#### RECORDS SUPPLIED

(** * servicediscovery: the Consul DNS resolver of [discovery.go]

    A shallow embedding of package [servicediscovery]
    (src/servicediscovery/discovery.go): the two-stage SRV / A resolution
    and its target address cache, followed by the properties of the
    specification that concern them.

    Conventions of the embedding.
    - A Go [string] is a [string] (a sequence of bytes); [len] is
      [String.length] read as a [Z], so that [len(s)-1] can be negative.
    - A Go slice is a [list]; the [nil] slice is the empty list.
    - [net.IP] is a byte slice, [list Byte.byte].
    - [map[string]net.IP] is a [gmap string IP].
    - A Go result tuple [(v, err)] is a pair whose error is an
      [option error], [None] being [nil].
    - A method of [*consulServiceDiscovery] is a computation over a
      [Machine]: the receiver, the state of the network behind the
      [DnsClient], and a journal of what the call sent out.  A computation
      either returns or panics. *)

From Stdlib Require Import ZArith String Ascii List DecimalString DecimalPos DecimalZ.
From stdpp Require Import gmap strings list fin_maps.

Open Scope string_scope.
Open Scope Z_scope.
Open Scope list_scope.

(** ** Go runtime pieces used by the package *)

Definition len (s : string) : Z := Z.of_nat (String.length s).

(** [s[:hi]]: the run-time check of a slice expression on a string is
    [0 <= hi <= len(s)]; outside it the program panics. *)
Definition slice_to (s : string) (hi : Z) : option string :=
  if ((hi <? 0) || (len s <? hi))%Z then None
  else Some (substring 0 (Z.to_nat hi) s).

(** [fmt.Sprintf("%d", n)] *)
Definition Sprintf_d (n : Z) : string := NilZero.string_of_int (Z.to_int n).

(** Values of Go's [error] interface.  [Errorf] is an error made in this
    package by [fmt.Errorf] with a constant message; [LibError] is one
    handed over by package [net] or by the DNS client. *)
Inductive error : Type :=
  | Errorf (msg : string)
  | LibError (msg : string).

Definition IP : Type := list Byte.byte.

(** ** DNS messages (package [dns]) *)

Module dns.

Inductive RRType : Type := TypeA | TypeSRV.

Definition RRType_eqb (a b : RRType) : bool :=
  match a, b with
  | TypeA, TypeA | TypeSRV, TypeSRV => true
  | _, _ => false
  end.

Record Question : Type := SetQuestion { Name : string; Qtype : RRType }.

Record SRV : Type := mkSRV {
  Priority : Z;
  Weight : Z;
  Port : Z;          (* uint16 *)
  Target : string
}.

(** An answer record: the two kinds the package looks at by type
    assertion, and every other kind of resource record. *)
Inductive RR : Type :=
  | RR_SRV (srv : SRV)
  | RR_A (A : IP)
  | RR_other.

Record Msg : Type := mkMsg { Rcode : Z; Answer : list RR }.

Definition RcodeSuccess : Z := 0.

End dns.

(** ** The package's own types *)

Record consulServiceDiscovery : Type := mkConsul {
  dnsServer : string;
  dnsSearch : string;
  targetCache : gmap string IP
}.

Record ServiceInstance : Type := mkInstance { Ip : string; Port : string }.

(** What a call sends out: a DNS exchange, a host lookup, a log line of
    level error. *)
Inductive Event : Type :=
  | EvExchange (q : dns.Question) (server : string)
  | EvLookupHost (host : string)
  | EvLogError (msg : string).

(** The number of exchanges of record type [t] in a journal. *)
Definition isQuery (t : dns.RRType) (ev : Event) : bool :=
  match ev with
  | EvExchange q _ => dns.RRType_eqb (dns.Qtype q) t
  | _ => false
  end.

Fixpoint queries (t : dns.RRType) (j : list Event) : nat :=
  match j with
  | [] => 0%nat
  | ev :: j' => ((if isQuery t ev then 1 else 0) + queries t j')%nat
  end.

Definition isExchange (ev : Event) : bool :=
  match ev with EvExchange _ _ => true | _ => false end.

Fixpoint exchanges (j : list Event) : list Event :=
  match j with
  | [] => []
  | ev :: j' => if isExchange ev then ev :: exchanges j' else exchanges j'
  end.

Fixpoint lookups (j : list Event) : list string :=
  match j with
  | [] => []
  | EvLookupHost h :: j' => h :: lookups j'
  | _ :: j' => lookups j'
  end.

(** The SRV records of an answer, in the order of the answer. *)
Fixpoint srvRecords (answer : list dns.RR) : list dns.SRV :=
  match answer with
  | [] => []
  | dns.RR_SRV srv :: rest => srv :: srvRecords rest
  | _ :: rest => srvRecords rest
  end.

(** The error values of the package, named after the kinds of the
    specification. *)
Definition QueryFailedError : error :=
  Errorf "Service lookup: DNS query did not succeed".
Definition TargetQueryFailedError : error :=
  Errorf "Service lookup: Target DNS query did not succeed".
Definition NoRecordError : error :=
  Errorf "Service lookup: No A entry in DNS response".
Definition NoInstanceError : error :=
  Errorf "Service lookup: No SRV entry in DNS response".
Definition NoHostError : error :=
  Errorf "No service discovery host could be resolved".

(** ** Collaborators

    [DnsClient] is the interface of the field [client].  Its contract is
    the one of [dns.Client]: a nil error comes with a message, and when the
    error is not nil the package does not look at the message; so an
    exchange gives a message or an error (the round-trip time is dropped,
    the package ignores it, and so is the random id of the query).  The
    exchange may depend on and change the state [World] of the network.  [NetLib] gathers the
    functions of packages [net] and [dns] the code calls. *)

Class DnsClient (World : Type) : Type := {
  Exchange : dns.Question -> string -> World -> (dns.Msg + error) * World
}.

Class NetLib (World : Type) : Type := {
  Fqdn : string -> string;
  IP_String : IP -> string;
  SplitHostPort : string -> (string * string) + error;
  ParseIP : string -> option IP;
  LookupHost : string -> World -> (list string * option error) * World;
  JoinHostPort : string -> string -> string
}.

Section Resolver.

Context {World : Type} `{!DnsClient World} `{!NetLib World}.

Record Env : Type := mkEnv { net : World; journal : list Event }.

Record Machine : Type := mkMachine { self : consulServiceDiscovery; env : Env }.

(** *** Computations *)

Inductive outcome (A : Type) : Type :=
  | Ret (a : A) (m : Machine)
  | Panic (msg : string) (m : Machine).
Arguments Ret {A} a m.
Arguments Panic {A} msg m.

Definition M (A : Type) : Type := Machine -> outcome A.

Definition ret {A} (a : A) : M A := fun m => Ret a m.

Definition bind {A B} (c : M A) (k : A -> M B) : M B :=
  fun m => match c m with
           | Ret a m' => k a m'
           | Panic msg m' => Panic msg m'
           end.

Definition panic {A} (msg : string) : M A := fun m => Panic msg m.

Definition state_of {A} (o : outcome A) : Machine :=
  match o with Ret _ m => m | Panic _ m => m end.

Definition returned {A} (o : outcome A) : option A :=
  match o with Ret a _ => Some a | Panic _ _ => None end.

Definition emit (ev : Event) (e : Env) : Env :=
  {| net := net e; journal := journal e ++ [ev] |}.

(** [log.WithField(...).Error(msg)] *)
Definition logError (msg : string) : M unit :=
  fun m => Ret tt {| self := self m; env := emit (EvLogError msg) (env m) |}.

(** [s.client.Exchange(m, s.dnsServer)] *)
Definition exchange (q : dns.Question) : M (dns.Msg + error) :=
  fun m =>
    let '(r, w) := Exchange q (dnsServer (self m)) (net (env m)) in
    Ret r {| self := self m;
             env := {| net := w;
                       journal := journal (env m)
                                    ++ [EvExchange q (dnsServer (self m))] |} |}.

(** [s.targetCache[target]] *)
Definition cacheLookup (target : string) : M (option IP) :=
  fun m => Ret (targetCache (self m) !! target) m.

(** [s.targetCache[target] = ip] *)
Definition cacheStore (target : string) (ip : IP) : M unit :=
  fun m => Ret tt {| self := {| dnsServer := dnsServer (self m);
                                dnsSearch := dnsSearch (self m);
                                targetCache := <[target := ip]> (targetCache (self m)) |};
                     env := env m |}.

Definition getSearch : M string := fun m => Ret (dnsSearch (self m)) m.

Notation "x <- c ;; k" := (bind c (fun x => k))
  (at level 100, c at next level, right associativity).
Notation "c ;;; k" := (bind c (fun _ => k))
  (at level 100, right associativity).

(** *** resolveTarget (discovery.go, lines 103-139) *)

(** The loop of lines 129-134: the first A record is stored and returned;
    running off the end of the answer is lines 136-137. *)
Fixpoint resolveTarget_range (target : string) (answer : list dns.RR)
  : M (IP * option error) :=
  match answer with
  | [] =>
      logError "Service lookup: No A entry in DNS response" ;;;
      ret ([], Some (Errorf "Service lookup: No A entry in DNS response"))
  | dns.RR_A a :: _ =>
      cacheStore target a ;;;
      ret (a, None)
  | _ :: rest => resolveTarget_range target rest
  end.

Definition resolveTarget (target : string) : M (IP * option error) :=
  hit <- cacheLookup target ;;
  match hit with
  | Some val => ret (val, None)
  | None =>
      let fqdn := Fqdn target in
      let m := dns.SetQuestion fqdn dns.TypeA in
      x <- exchange m ;;
      match x with
      | inr err =>
          logError "Error during connection to DNS server" ;;;
          ret ([], Some err)
      | inl r =>
          if negb (dns.Rcode r =? dns.RcodeSuccess)%Z then
            logError "Service lookup: Target DNS query did not succeed" ;;;
            ret ([], Some (Errorf "Service lookup: Target DNS query did not succeed"))
          else resolveTarget_range target (dns.Answer r)
      end
  end.

(** *** DiscoverAllServiceInstances (lines 65-101) *)

(** The loop of lines 87-98, [instances] being the slice built so far. *)
Fixpoint DiscoverAll_range (answer : list dns.RR) (instances : list ServiceInstance)
  : M (list ServiceInstance) :=
  match answer with
  | [] => ret instances
  | dns.RR_SRV srv :: rest =>
      match slice_to (dns.Target srv) (len (dns.Target srv) - 1) with
      | None => panic "slice bounds out of range"
      | Some target =>
          r <- resolveTarget target ;;
          match r with
          | (targetIp, None) =>
              DiscoverAll_range rest
                (instances ++ [ {| Ip := IP_String targetIp;
                                   Port := Sprintf_d (dns.Port srv) |} ])
          | (_, Some _) => DiscoverAll_range rest instances
          end
      end
  | _ :: rest => DiscoverAll_range rest instances
  end.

########

» **WORK TO BE COMPLETED**
Wherever the word "NetLib" turns up in the records, copy out the line it is on.

» **WRITTEN REPLY**
    exchange may depend on and change the state [World] of the network.  [NetLib] gathers the
Class NetLib (World : Type) : Type := {
Context {World : Type} `{!DnsClient World} `{!NetLib World}.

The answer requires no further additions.